BEGIN

(* ===== verification/TypedProc.v ===== *)
(** * Triples for open files and processes *)

From stdpp Require Import gmap strings list.
From S2P Require Import Prelude Layout State Mlfq Sched Cstring Kalloc Vm Pipe Block Bio Log Fs Printf Console File Proc Typed TypedCore TypedVm TypedLog TypedFs TypedDev.

Definition keeps_file (g : file -> file) : Prop := forall f, file_ok f -> file_ok (g f).
#[export] Hint Extern 1 (keeps_file _) =>
  solve [let f := fresh in let Ho := fresh in let Ht := fresh in
         intros f [Ho Ht]; split; [exact Ho|first [exact Ht|intros [?|?]; discriminate]]] : typed.

Lemma file_ok_ip f : file_ok f -> opt_lt 50 (f_ip f).
Proof. by intros [? _]. Qed.
#[export] Hint Resolve file_ok_ip : typed.

Section TypedFile.
Context {bld : Build} {dsk : Disk} {dty : DiskTyped} (sb0 : superblock) (p : nat) (cw : bool).
Abbreviation triple := (triple sb0 p cw).
Abbreviation tripleN := (tripleN sb0 p cw).
Abbreviation at_ := (at_ sb0 p cw).
Abbreviation keeps_locks h m := (triple h%list m (fun _ => True) (fun _ => h%list)).

Lemma at_file h s i : at_ h s -> (i < 100)%nat -> exists f, ftable s !! i = Some f /\ file_ok f.
Proof.
  intros Hs Hi. destruct (wf_ftable _ _ (at_wf _ _ _ _ _ Hs)) as [Hl Hf].
  destruct (lookup_lt_is_Some_2 (ftable s) i) as [f Hfi]; [lia|]. exists f.
  split; [done|]. exact (Forall_lookup_1 _ _ _ _ Hf Hfi).
Qed.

END

- **TASK OBJECTIVE**:
Copy all of the data exactly.

- **EXERCISE SOLUTION**:
(* ===== verification/TypedProc.v ===== *)
(** * Triples for open files and processes *)

From stdpp Require Import gmap strings list.
From S2P Require Import Prelude Layout State Mlfq Sched Cstring Kalloc Vm Pipe Block Bio Log Fs Printf Console File Proc Typed TypedCore TypedVm TypedLog TypedFs TypedDev.

Definition keeps_file (g : file -> file) : Prop := forall f, file_ok f -> file_ok (g f).
#[export] Hint Extern 1 (keeps_file _) =>
  solve [let f := fresh in let Ho := fresh in let Ht := fresh in
         intros f [Ho Ht]; split; [exact Ho|first [exact Ht|intros [?|?]; discriminate]]] : typed.

Lemma file_ok_ip f : file_ok f -> opt_lt 50 (f_ip f).
Proof. by intros [? _]. Qed.
#[export] Hint Resolve file_ok_ip : typed.

Section TypedFile.
Context {bld : Build} {dsk : Disk} {dty : DiskTyped} (sb0 : superblock) (p : nat) (cw : bool).
Abbreviation triple := (triple sb0 p cw).
Abbreviation tripleN := (tripleN sb0 p cw).
Abbreviation at_ := (at_ sb0 p cw).
Abbreviation keeps_locks h m := (triple h%list m (fun _ => True) (fun _ => h%list)).

Lemma at_file h s i : at_ h s -> (i < 100)%nat -> exists f, ftable s !! i = Some f /\ file_ok f.
Proof.
  intros Hs Hi. destruct (wf_ftable _ _ (at_wf _ _ _ _ _ Hs)) as [Hl Hf].
  destruct (lookup_lt_is_Some_2 (ftable s) i) as [f Hfi]; [lia|]. exists f.
  split; [done|]. exact (Forall_lookup_1 _ _ _ _ Hf Hfi).
Qed.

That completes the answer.